Minuscule 206
- Text: Acts of the Apostles, Pauline epistles
- Date: 13th century
- Script: Greek
- Found: Carlyle
- Now at: Lambeth Palace
- Size: 26.5 cm by 17 cm
- Type: Caesarean, Byzantine
- Category: III, V
- Note: marginalia

= Minuscule 206 =

Minuscule 206 (in the Gregory-Aland numbering), α 365 (Soden), is a Greek minuscule manuscript of the New Testament, partly on parchment, partly on paper (like codex 69). Palaeographically it has been assigned to the 15th century.

It has marginalia.

Formerly it was assigned by 214^{a} and 270^{p}. Scrivener labelled it by 182^{a}.

== Description ==

The codex contains the text of the Acts of the Apostles, Pauline epistles, and Catholic epistles on 397 leaves (size ), with some lacunae (Acts 1:1-12:3; 13:5-15(?); 2 John-Jude). The text is written in 1 column per page, 20 lines per page. The order of books: Acts of the Apostles, Catholic epistles, and Pauline epistles.
It has some additional matter, like Journeys of Paul (as Minuscule 102, 216, 256, 468, 614, 665, 909, 912).

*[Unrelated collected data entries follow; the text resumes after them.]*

(** C5: in mode [full], [_select_stream] returns a progressive MP4 stream of
    the highest resolution when some progressive MP4 stream has a resolution;
    failing that, a progressive stream of the highest resolution in whatever
    container when some progressive stream has one; failing that, [None].
    For a progressive MP4 at 480p, a progressive MP4 at 720p and a video at
    1080p that is not progressive, it returns the one at 720p. *)
Theorem select_stream_full :
  (forall (w : DownloadWorker) (yt : Video) (q : list Stream),
     mode w = py "full" -> streams yt = inr q ->
     (ranked resolution progressive_mp4 q ->
      exists s, _select_stream w yt = Some s
                /\ best resolution progressive_mp4 q s)
     /\ (~ ranked resolution progressive_mp4 q ->
         ranked resolution StreamQuery.progressive q ->
         exists s, _select_stream w yt = Some s
                   /\ best resolution StreamQuery.progressive q s)
     /\ (~ ranked resolution StreamQuery.progressive q ->
         _select_stream w yt = None))
  /\ (forall (w : DownloadWorker) (yt : Video) (a b c : Stream),
        mode w = py "full" -> streams yt = inr [a; b; c] ->
        is_progressive a = true -> subtype a = py "mp4" ->
        resolution a = Some 480%N ->
        is_progressive b = true -> subtype b = py "mp4" ->
        resolution b = Some 720%N ->
        is_progressive c = false -> resolution c = Some 1080%N ->
        _select_stream w yt = Some b).
Proof.
  assert (General : forall (w : DownloadWorker) (yt : Video) (q : list Stream),
     mode w = py "full" -> streams yt = inr q ->
     (ranked resolution progressive_mp4 q ->
      exists s, _select_stream w yt = Some s
                /\ best resolution progressive_mp4 q s)
     /\ (~ ranked resolution progressive_mp4 q ->
         ranked resolution StreamQuery.progressive q ->
         exists s, _select_stream w yt = Some s
                   /\ best resolution StreamQuery.progressive q s)
     /\ (~ ranked resolution StreamQuery.progressive q ->
         _select_stream w yt = None)).
  { intros w yt q Hmode Hq. unfold _select_stream. rewrite Hmode, Hq.
    change (Str.eqb (py "full") (py "full")) with true. cbv iota.
    pose proof (pick resolution progressive_mp4 q) as H1.
    pose proof (pick resolution StreamQuery.progressive q) as H2.
    fold progressive_mp4.
    destruct (StreamQuery.first (StreamQuery.desc (StreamQuery.order_by
                resolution (StreamQuery.filter progressive_mp4 q)))) as [s1|].
    - split; [intros _; now exists s1|]. split.
      + intros Hn. exfalso. apply Hn. destruct H1 as [? [? [r [? _]]]].
        exists s1. intuition congruence.
      + intros Hn. exfalso. apply Hn. destruct H1 as [? [Hp [r [? _]]]].
        exists s1. unfold progressive_mp4 in Hp.
        apply andb_true_iff in Hp. intuition congruence.
    - split; [intros; contradiction|].
      destruct (StreamQuery.first (StreamQuery.desc (StreamQuery.order_by
                  resolution (StreamQuery.filter StreamQuery.progressive q))))
        as [s2|].
      + split; [intros _ _; now exists s2|].
        intros Hn. exfalso. apply Hn. destruct H2 as [? [? [r [? _]]]].
        exists s2. intuition congruence.
      + split; [intros; contradiction | reflexivity]. }
  split; [exact General|].
  intros w yt a b c Hmode Hq Ha1 Ha2 Ha3 Hb1 Hb2 Hb3 Hc1 Hc3.
  destruct (General w yt _ Hmode Hq) as [H _].
  assert (Hmp4 : forall s, is_progressive s = true -> subtype s = py "mp4" ->
                           progressive_mp4 s = true).
  { intros s Hs1 Hs2. unfold progressive_mp4, StreamQuery.progressive,
      StreamQuery.file_extension. rewrite Hs1, Hs2. reflexivity. }
  destruct H as [s [Hs [Hin [Hp [r [Hr Hmax]]]]]].
  { exists a. split; [now left|]. split; [auto | congruence]. }
  rewrite Hs. f_equal.
  assert (Hb : (720 <= r)%N).
  { apply (Hmax b); simpl; auto. }
  destruct Hin as [<-|[<-|[<-|[]]]].
  - rewrite Ha3 in Hr. injection Hr as <-. lia.
  - reflexivity.
  - unfold progressive_mp4, StreamQuery.progressive in Hp.
    rewrite Hc1 in Hp. discriminate.
Qed.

The text is divided according to the κεφαλαια (chapters), whose numbers are given at the margin.

It contains Prolegomena, tables of the κεφαλαια (tables of contents) before each book, lectionary markings at the margin, Synaxarion, and Menologion, and subscriptions at the end of each book.

2 John, 3 John, and Epistle Jude were supplied in the 14th century.

== Text ==

The Greek text of the codex is a representative of the Caesarean text-type in the Catholic epistles and the Byzantine text-type in rest of the books of the codex. Aland placed it in Category III in the Catholic epistles, and in Category V in rest of books.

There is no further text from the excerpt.